July 2025, 2 texts, 2 logics, 2 visions of data protection, but one shared challenge: regulating complex, high-risk systems in a Europe that seeks sovereignty in a global tech landscape.
On one side: CNIL tightens the screws after a disastrous year for cybersecurity.
On the other: the European Commission unveils the final version of its Code of Practice for GPAI (General Purpose AI), aligned with the upcoming AI Act.
🔐 CNIL: Enhanced security for databases (under GDPR)
The new CNIL guidelines, released in July 2025, follow alarming findings from 2024:
➡️ 80% of data breaches involved unsecured access
➡️ 50% of leaks affected databases containing more than 1 million individuals
Relying on Article 32 of the GDPR, CNIL now requires:
- Mandatory multi-factor authentication for all remote access to large datasets (with recommended use of ANSSI-compliant hardware keys)
- Reinforced logging: retention of logs for 6 to 12 months and active monitoring of outgoing flows
- Strict contractual oversight of data processors (Art. 28 GDPR), including regular audits and immediate breach notifications
👉 A clear doctrine: risk prevention relies on technical and contractual robustness.
Stronger enforcement is planned from 2026 onward.

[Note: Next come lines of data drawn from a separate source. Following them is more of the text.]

(* ===== verification/Ingress.v ===== *)
(** * Prevalidated ingress and the ceremony deadline

    Models [mesh-session-core-rs/src/ingress.rs]: a stream, its evidence and
    the monotonic time budget it is born with, kept together from admission to
    the handshake. A [Duration] and an [Instant] are numbers of nanoseconds. *)

From stdpp Require Import base gmap sets list strings.
From Stdlib Require Import ZArith Lia Ascii.
From S2P Require Import Prelude.

Open Scope Z_scope.

Record IngressEvidence := MkIngressEvidence {
  observed_at : Z;
  ingress_expiry : Z;
}.

Record CeremonyDeadlinePolicy := MkCeremonyDeadlinePolicy { max_budget : Z }.

Definition deadline_policy_new (max_budget : Z) : option CeremonyDeadlinePolicy :=
  if max_budget =? 0 then None else Some (MkCeremonyDeadlinePolicy max_budget).

Record CeremonyBudget := MkCeremonyBudget { cb_duration : Z }.

Definition budget_new (duration : Z) (policy : CeremonyDeadlinePolicy) : option CeremonyBudget :=
  if (duration =? 0) || (max_budget policy <? duration) then None
  else Some (MkCeremonyBudget duration).

Record CeremonyDeadline := MkCeremonyDeadline {
  cd_started : Z;
  cd_budget : Z;
}.

(** [started.elapsed()] at the instant [now]; it saturates at zero. *)
Definition elapsed (started now : Z) : Z := Z.max 0 (now - started).

(** [budget.saturating_sub(started.elapsed())] *)
Definition remaining (d : CeremonyDeadline) (now : Z) : Z :=
  Z.max 0 (cd_budget d - elapsed (cd_started d) now).

Definition is_expired (d : CeremonyDeadline) (now : Z) : bool := remaining d now =? 0.

Record PrevalidatedIngress (T : Type) := MkPrevalidatedIngress {
  pi_stream : T;
  pi_evidence : IngressEvidence;
  pi_deadline : CeremonyDeadline;
}.
Arguments MkPrevalidatedIngress {T} _ _ _.
Arguments pi_stream {T} _.
Arguments pi_evidence {T} _.
Arguments pi_deadline {T} _.

(** [now] is what [Instant::now()] returns inside. *)
Definition admit_at_accept {T} (now : Z) (stream : T) (evidence : IngressEvidence)
    (budget : CeremonyBudget) : PrevalidatedIngress T :=
  MkPrevalidatedIngress stream evidence (MkCeremonyDeadline now (cb_duration budget)).

Definition consume_ingress {T} (i : PrevalidatedIngress T)
    : T * IngressEvidence * CeremonyDeadline :=
  (pi_stream i, pi_evidence i, pi_deadline i).

(** ** The deadline *)

Lemma is_expired_spec d now :
  0 < cd_budget d → is_expired d now = true ↔ cd_started d + cd_budget d ≤ now.
Proof. unfold is_expired, remaining, elapsed. rewrite Z.eqb_eq. lia. Qed.

(** C37: a ceremony is bounded by the policy: no budget the policy admits
    (whatever duration the adapter asks for) keeps the ceremony alive past
    [max_budget] after its admission; it is alive at its admission; and once
    expired it stays so, whatever the wall clock does. *)
Theorem ceremony_bounded {T} p policy d budget (stream : T) ev t0 :
  0 ≤ p → 0 ≤ d →
  deadline_policy_new p = Some policy → budget_new d policy = Some budget →
  let '(_, _, deadline) := consume_ingress (admit_at_accept t0 stream ev budget) in
  is_expired deadline t0 = false ∧
  (∀ t, t0 + p ≤ t → is_expired deadline t = true) ∧
  (∀ t t', t ≤ t' → is_expired deadline t = true → is_expired deadline t' = true).
Proof.
  unfold deadline_policy_new, budget_new. intros Hp0 Hd0 Hp Hb.
  destruct (Z.eqb_spec p 0); [done|]. injection Hp as <-.
  destruct (Z.eqb_spec d 0); [done|]. cbn in Hb.
  destruct (Z.ltb_spec p d); [done|]. injection Hb as <-. cbn.
  split_and!.
  - apply not_true_iff_false. rewrite is_expired_spec by (cbn; lia). cbn. lia.
  - intros t Ht. apply is_expired_spec; cbn; lia.
  - intros t t' Ht. rewrite !is_expired_spec by (cbn; lia). cbn. lia.
Qed.

(** A policy of five seconds, three asked for. *)
Lemma ceremony_bounded_witness :
  ∃ policy budget, deadline_policy_new 5000 = Some policy ∧ budget_new 3000 policy = Some budget ∧
    let '(_, _, deadline) := consume_ingress (admit_at_accept 40 tt (MkIngressEvidence 1 2) budget) in
    is_expired deadline 40 = false ∧ is_expired deadline 5040 = true.
Proof.
  eexists _, _. split; [reflexivity|]. split; [reflexivity|].
  destruct (ceremony_bounded 5000 _ 3000 _ tt (MkIngressEvidence 1 2) 40 ltac:(lia) ltac:(lia) eq_refl eq_refl)
    as (Halive & Hdead & _).
  split; [exact Halive|apply Hdead; lia].
Defined.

⚙️ GPAI Code: A preventive regulatory approach for large-scale AI
The GPAI Code of Practice, published on July 5, 2025, aims to guide industry players ahead of the AI Act’s entry into force.

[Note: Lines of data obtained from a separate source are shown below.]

(* ===== verification/Crypto.v ===== *)
(** * The cryptographic primitives of the session protocol

    SHA-256 ([sha2]), P-256 ECDSA ([p256]) and Noise ([snow]) are parameters:
    the functions [mesh-session-core-rs] calls, and what it relies on. *)

From stdpp Require Import base gmap sets list strings.
From Stdlib Require Import ZArith Lia Ascii.
From S2P Require Import Prelude.

Open Scope Z_scope.

Class SessionCrypto := {
  sha256 : bytes → bytes;                                (* [Sha256] over the updates *)
  VerifyingKey : Type;
  Signature : Type;
  from_sec1_bytes : bytes → option VerifyingKey;         (* [VerifyingKey::from_sec1_bytes] *)
  to_encoded_point : VerifyingKey → bytes;               (* [to_encoded_point(true)] *)
  signature_from_slice : bytes → option Signature;       (* [Signature::from_slice] *)
  normalize_s : Signature → option Signature;            (* [Some] when the signature is high-S *)
  ecdsa_verify : VerifyingKey → bytes → Signature → bool; (* [Verifier::verify] *)
}.

(** A digest has 32 bytes; a compressed point has 33 and parses back. *)
Class SessionCryptoLaws `{!SessionCrypto} : Prop := {
  sha256_length : ∀ b, length (sha256 b) = 32%nat;
  encoded_point_length : ∀ k, length (to_encoded_point k) = 33%nat;
  encoded_point_parses : ∀ k, from_sec1_bytes (to_encoded_point k) = Some k;
}.

(** [snow]: the handshake and the transport. A failing call is [None]. *)
Class Snow := {
  HandshakeState : Type;
  TransportState : Type;
  build_initiator : string → bytes → bytes → option HandshakeState;  (* pattern, private key, prologue *)
  build_responder : string → bytes → bytes → option HandshakeState;
  hs_write_message : HandshakeState → option (bytes * HandshakeState);          (* empty payload *)
  hs_read_message : HandshakeState → bytes → option (Z * HandshakeState);       (* payload length *)
  is_handshake_finished : HandshakeState → bool;
  get_handshake_hash : HandshakeState → bytes;
  into_transport_mode : HandshakeState → option TransportState;
  ts_write_message : TransportState → bytes → option (bytes * TransportState);
  ts_read_message : TransportState → bytes → option (bytes * TransportState);
  rekey_outgoing : TransportState → TransportState;
  rekey_incoming : TransportState → TransportState;
}.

It targets developers, providers, and integrators of “general purpose” AI models, especially those with systemic impact (large language models, voice assistants, embedded AI platforms…).

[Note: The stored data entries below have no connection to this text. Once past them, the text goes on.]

(* ===== verification/Delegation.v ===== *)
(** * Mesh-session delegations

    Models [mesh-session-core-rs/src/delegation.rs]: the delegation a machine
    key issues to a session key, its shape validation on every construction
    path, its canonical encoding, the TTL policy and the roster-free part of
    its binding. [DelegationWire] has the same fields as
    [MeshSessionDelegation] and its conversions copy them, so one record
    stands for both. *)

From stdpp Require Import base gmap sets list strings.
From Stdlib Require Import ZArith Lia Ascii.
From S2P Require Import Prelude.
From S2P Require Import Cbor.
From S2P Require Import CborProofs.
From S2P Require Import Crypto.
From S2P Require Import SessionErrors.

Open Scope Z_scope.

Definition DELEGATION_KIND : string := "soyeht/mesh-session/delegation/v1".
Definition DELEGATION_DOMAIN : string := "soyeht/mesh-session/v1".
Definition DELEGATION_PROFILE : string := "mesh-session".
Definition DELEGATION_VERSION : Z := 1.

Record MeshSessionDelegation := MkDelegation {
  d_version : Z;
  d_kind : string;
  d_domain : string;
  d_hh_id : string;
  d_delegator_m_id : string;
  d_delegator_cert_fingerprint : bytes;
  d_delegated_pub : bytes;
  d_delegated_key_id : string;
  d_profile : string;
  d_transcript_kinds : list string;
  d_roles : list string;
  d_channel : string;
  d_serial : Z;
  d_not_before : Z;
  d_not_after : Z;
  d_sig : bytes;
}.

Section delegation.
Context `{!CborCrate, !SessionCrypto}.

Definition validate_shape (d : MeshSessionDelegation) : Result DelegationError unit :=
  reject_if (negb (length (d_delegator_cert_fingerprint d) =? 32)%nat
             || negb (length (d_delegated_pub d) =? 33)%nat
             || negb (length (d_sig d) =? 64)%nat) DE_NonCanonical;;
  reject_if (negb (d_version d =? DELEGATION_VERSION)) DE_VersionMismatch;;
  reject_if (negb (String.eqb (d_kind d) DELEGATION_KIND)) DE_KindMismatch;;
  reject_if (negb (String.eqb (d_domain d) DELEGATION_DOMAIN)) DE_DomainMismatch;;
  reject_if (negb (String.eqb (d_profile d) DELEGATION_PROFILE)) DE_ProfileMismatch;;
  reject_if (negb (String.eqb (d_channel d) "dev") && negb (String.eqb (d_channel d) "release"))
    DE_ChannelInvalid;;
  reject_if (negb (is_some (from_sec1_bytes (d_delegated_pub d)))) DE_InvalidDelegatedPubPoint.

(** [TryFrom<DelegationWire>] *)
Definition delegation_try_from (w : MeshSessionDelegation)
    : Result DelegationError MeshSessionDelegation :=
  validate_shape w;; Ok w.

Definition delegation_fields (d : MeshSessionDelegation) : list (string * CborValue) :=
  [("version", CV_Integer (d_version d));
   ("kind", CV_Text (d_kind d));
   ("domain", CV_Text (d_domain d));
   ("hh_id", CV_Text (d_hh_id d));
   ("delegator_m_id", CV_Text (d_delegator_m_id d));
   ("delegator_cert_fingerprint", CV_Bytes (d_delegator_cert_fingerprint d));
   ("delegated_pub", CV_Bytes (d_delegated_pub d));
   ("delegated_key_id", CV_Text (d_delegated_key_id d));
   ("profile", CV_Text (d_profile d));
   ("transcript_kinds", of_strings (d_transcript_kinds d));
   ("roles", of_strings (d_roles d));
   ("channel", CV_Text (d_channel d));
   ("serial", CV_Integer (d_serial d));
   ("not_before", CV_Integer (d_not_before d));
   ("not_after", CV_Integer (d_not_after d));
   ("sig", CV_Bytes (d_sig d))].

Definition delegation_names : list string :=
  ["version"; "kind"; "domain"; "hh_id"; "delegator_m_id"; "delegator_cert_fingerprint";
   "delegated_pub"; "delegated_key_id"; "profile"; "transcript_kinds"; "roles"; "channel";
   "serial"; "not_before"; "not_after"; "sig"].

Definition delegation_build (get : string → option CborValue) : option MeshSessionDelegation :=
  version ← get "version" ≫= de_u64;
  kind ← get "kind" ≫= de_string;
  domain ← get "domain" ≫= de_string;
  hh_id ← get "hh_id" ≫= de_string;
  delegator_m_id ← get "delegator_m_id" ≫= de_string;
  fingerprint ← get "delegator_cert_fingerprint" ≫= de_byte_buf;
  delegated_pub ← get "delegated_pub" ≫= de_byte_buf;
  delegated_key_id ← get "delegated_key_id" ≫= de_string;
  profile ← get "profile" ≫= de_string;
  transcript_kinds ← get "transcript_kinds" ≫= de_strings;
  roles ← get "roles" ≫= de_strings;
  channel ← get "channel" ≫= de_string;
  serial ← get "serial" ≫= de_u64;
  not_before ← get "not_before" ≫= de_u64;
  not_after ← get "not_after" ≫= de_u64;
  sig ← get "sig" ≫= de_byte_buf;
  Some (MkDelegation version kind domain hh_id delegator_m_id fingerprint delegated_pub
    delegated_key_id profile transcript_kinds roles channel serial not_before not_after sig).

(** [derive] on [DelegationWire]. *)
Definition de_delegation_wire : CborValue → option MeshSessionDelegation :=
  of_struct delegation_names delegation_build.

Definition result_ok {E A} (r : Result E A) : option A :=
  match r with Ok a => Some a | Err _ => None end.

(** [#[serde(try_from = "DelegationWire", into = "DelegationWire")]] *)
#[export] Instance MeshSessionDelegation_serde : Serde MeshSessionDelegation :=
  {| to_value := λ d, to_struct (delegation_fields d);
     of_value := λ v, de_delegation_wire v ≫= λ w, result_ok (delegation_try_from w) |}.

Definition DelegationWire_serde : Serde MeshSessionDelegation :=
  {| to_value := λ d, to_struct (delegation_fields d); of_value := de_delegation_wire |}.

Definition delegation_to_canonical_bytes (d : MeshSessionDelegation) : Result DelegationError bytes :=
  map_err (λ _, DE_NonCanonical) (to_canonical_vec d).

Definition delegation_from_canonical_bytes (b : bytes)
    : Result DelegationError MeshSessionDelegation :=
  wire ← map_err (λ _, DE_NonCanonical) (@from_canonical_bytes _ _ DelegationWire_serde b);
  delegation_try_from wire.
End delegation.

(** ** Policy and binding *)

Record DelegationPolicy := MkDelegationPolicy { max_ttl : Z }.

Definition policy_production : DelegationPolicy := MkDelegationPolicy 0.
Definition policy_test (max_ttl : Z) : DelegationPolicy := MkDelegationPolicy max_ttl.

Definition validate_window (p : DelegationPolicy) (not_before not_after : Z)
    : Result DelegationError unit :=
  ttl ← ok_or (checked_sub not_after not_before) DE_InvalidTtlWindow;
  reject_if (ttl =? 0) DE_InvalidTtlWindow;;
  reject_if (max_ttl p <? ttl) (DE_TtlExceedsPolicy ttl (max_ttl p)).

Definition policy_validate (p : DelegationPolicy) (d : MeshSessionDelegation) :=
  validate_window p (d_not_before d) (d_not_after d).

Record PartialBindingInputs := MkPartialBindingInputs {
  proof_hh_id : string;
  local_hh_id : string;
  proof_self_m_id : string;
  proof_self_cert_fingerprint : bytes;
}.

Definition check_partial_binding (d : MeshSessionDelegation) (ctx : PartialBindingInputs)
    : Result DelegationError unit :=
  reject_if (negb (String.eqb (proof_hh_id ctx) (local_hh_id ctx))
             || negb (String.eqb (local_hh_id ctx) (d_hh_id d))) DE_HouseholdBindingMismatch;;
  reject_if (negb (String.eqb (proof_self_m_id ctx) (d_delegator_m_id d))) DE_DelegatorBindingMismatch;;
  reject_if (bool_decide (proof_self_cert_fingerprint ctx ≠ d_delegator_cert_fingerprint d))
    DE_DelegatorBindingMismatch.

(** [NoVerifierConfigured::verify_delegation] *)
Definition no_verifier_configured (d : MeshSessionDelegation) : Result DelegationError unit :=
  Err DE_BadSignature.

(** ** Lemmas *)

Section delegation_lemmas.
Context `{!CborCrate, !CborLaws, !SessionCrypto}.

(** The fields that are [u64] in Rust are. *)
Record delegation_u64 (d : MeshSessionDelegation) : Prop := {
  du_version : in_u64 (d_version d);
  du_serial : in_u64 (d_serial d);
  du_not_before : in_u64 (d_not_before d);
  du_not_after : in_u64 (d_not_after d);
}.

(** Every delegation a program can hold. *)
Definition delegation_valid (d : MeshSessionDelegation) : Prop :=
  delegation_u64 d ∧ validate_shape d = Ok tt.

Lemma delegation_Allowed d : Allowed (to_struct (delegation_fields d)).
Proof. struct_allowed. Qed.

Lemma delegation_plain d : delegation_u64 d → plain (to_struct (delegation_fields d)) = true.
Proof. intros []. struct_plain. Qed.

Lemma delegation_depth d : (depth (to_struct (delegation_fields d)) ≤ 2)%nat.
Proof. struct_depth. Qed.

Lemma delegation_decodes d :
  delegation_u64 d → de_delegation_wire (canonicalize (to_struct (delegation_fields d))) = Some d.
Proof.
  intros []. unfold de_delegation_wire, delegation_fields.
  struct_lookup. unfold delegation_build. struct_leaves. by destruct d.
Qed.

#[export] Instance DelegationWire_laws : @SerdeLaws _ _ DelegationWire_serde delegation_u64.
Proof.
  split; intros d Hd; cbn [to_value of_value DelegationWire_serde].
  - apply delegation_Allowed.
  - by apply delegation_plain.
  - pose proof (delegation_depth d). pose proof cbor_recursion_limit. lia.
  - by apply delegation_decodes.
Qed.

#[export] Instance MeshSessionDelegation_laws : SerdeLaws MeshSessionDelegation delegation_valid.
Proof.
  split; intros d [Hd Hs]; cbn [to_value of_value MeshSessionDelegation_serde].
  - apply delegation_Allowed.
  - by apply delegation_plain.
  - pose proof (delegation_depth d). pose proof cbor_recursion_limit. lia.
  - rewrite delegation_decodes by done. cbn. unfold delegation_try_from. by rewrite Hs.
Qed.

#[export] Instance MeshSessionDelegation_sound : SerdeSound MeshSessionDelegation delegation_valid.
Proof.
  intros v d Hd. cbn [of_value MeshSessionDelegation_serde] in Hd.
  apply bind_Some in Hd as (w & Hw & Hd). unfold delegation_try_from in Hd.
  destruct (validate_shape w) as [[]|] eqn:Hs; cbn in Hd; [|done]. injection Hd as <-.
  apply of_struct_Some in Hw as [get Hw]. unfold delegation_build in Hw. build_inv Hw.
  injection Hw as <-. by split; [split|].
Qed.

(** What the shape check establishes. *)
Record DelegationShape (d : MeshSessionDelegation) : Prop := {
  ds_fingerprint : length (d_delegator_cert_fingerprint d) = 32%nat;
  ds_pub : length (d_delegated_pub d) = 33%nat;
  ds_sig : length (d_sig d) = 64%nat;
  ds_version : d_version d = DELEGATION_VERSION;
  ds_kind : d_kind d = DELEGATION_KIND;
  ds_domain : d_domain d = DELEGATION_DOMAIN;
  ds_profile : d_profile d = DELEGATION_PROFILE;
  ds_channel : d_channel d = "dev" ∨ d_channel d = "release";
  ds_point : is_Some (from_sec1_bytes (d_delegated_pub d));
}.

Lemma validate_shape_Ok d : validate_shape d = Ok tt ↔ DelegationShape d.
Proof.
  unfold validate_shape. split.
  - intros Hv. res_inv.
    repeat match goal with
    | H : (_ =? _)%nat = true |- _ => apply Nat.eqb_eq in H
    | H : (_ =? _) = true |- _ => apply Z.eqb_eq in H
    | H : String.eqb _ _ = true |- _ => apply String.eqb_eq in H
    end.
    split; try done.
    + destruct (String.eqb_spec (d_channel d) "dev"); [by left|].
      destruct (String.eqb_spec (d_channel d) "release"); [by right|done].
    + destruct (from_sec1_bytes _); [by eexists|done].
  - intros [-> -> -> -> -> -> -> Hc [k Hk]]. rewrite !String.eqb_refl, Hk.
    destruct Hc as [-> | ->]; done.
Qed.

Lemma validate_window_Ok p nb na :
  in_u64 nb → in_u64 na →
  validate_window p nb na = Ok tt ↔ nb < na ∧ na - nb ≤ max_ttl p.
Proof.
  intros [? ?] [? ?]. unfold validate_window, checked_sub.
  destruct (Z.leb_spec nb na); cbn; [|split; [done|lia]].
  destruct (Z.eqb_spec (na - nb) 0); cbn; [split; [done|lia]|].
  destruct (Z.ltb_spec (max_ttl p) (na - nb)); cbn; split; try done; lia.
Qed.

Lemma check_partial_binding_Ok d ctx :
  check_partial_binding d ctx = Ok tt ↔
  proof_hh_id ctx = local_hh_id ctx ∧ local_hh_id ctx = d_hh_id d ∧
  proof_self_m_id ctx = d_delegator_m_id d ∧
  proof_self_cert_fingerprint ctx = d_delegator_cert_fingerprint d.
Proof.
  unfold check_partial_binding. split.
  - intros Hc. apply bind_Ok in Hc as ([] & Hh%reject_if_Ok & Hc).
    apply bind_Ok in Hc as ([] & Hm%reject_if_Ok & Hf%reject_if_Ok). res_inv.
    repeat match goal with H : String.eqb _ _ = true |- _ => apply String.eqb_eq in H end.
    split_and!; try done. by apply dec_stable.
  - intros (-> & -> & -> & ->). rewrite !String.eqb_refl. cbn.
    by rewrite bool_decide_false by auto.
Qed.
End delegation_lemmas.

Though voluntary, the code outlines:
- A governance framework for risk management throughout the model’s lifecycle
- Documented assessments covering safety, transparency, bias, and environmental impact
- Risk mitigation measures before market release
- Ethical commitments related to IP rights and misuse prevention
📊 Comparison: convergence or regulatory disconnect?
Shared principles:
✔️ Ongoing risk assessment
✔️ Requirements for documentation and traceability
✔️ Accountability across the processing chain
Key differences:
⏱️ Timing: CNIL acts in response to actual breaches; the GPAI Code anticipates risk ex ante
🎯 Scope: GDPR covers all personal data; the GPAI Code focuses solely on broad-spectrum AI
⚖️ Legal force: CNIL enforces mandatory rules; the GPAI Code remains non-binding (until August 2, 2026)
Identified gaps:
❌ GDPR does not address algorithmic risks specific to generative AI
❌ The GPAI Code does not thoroughly cover personal data processing
❌ Neither framework fully tackles sovereignty issues related to underlying infrastructures (cloud, GPUs, model access)
🔍 Conclusion: two tools, one goal. But moving at different speeds.
GDPR is evolving through pressure from national authorities, with increasingly strict obligations.
The AI Act still leans on self-regulation to balance innovation and legal compliance.
But convergence is underway. And regulatory pressure will soon weigh more heavily on high-performing models.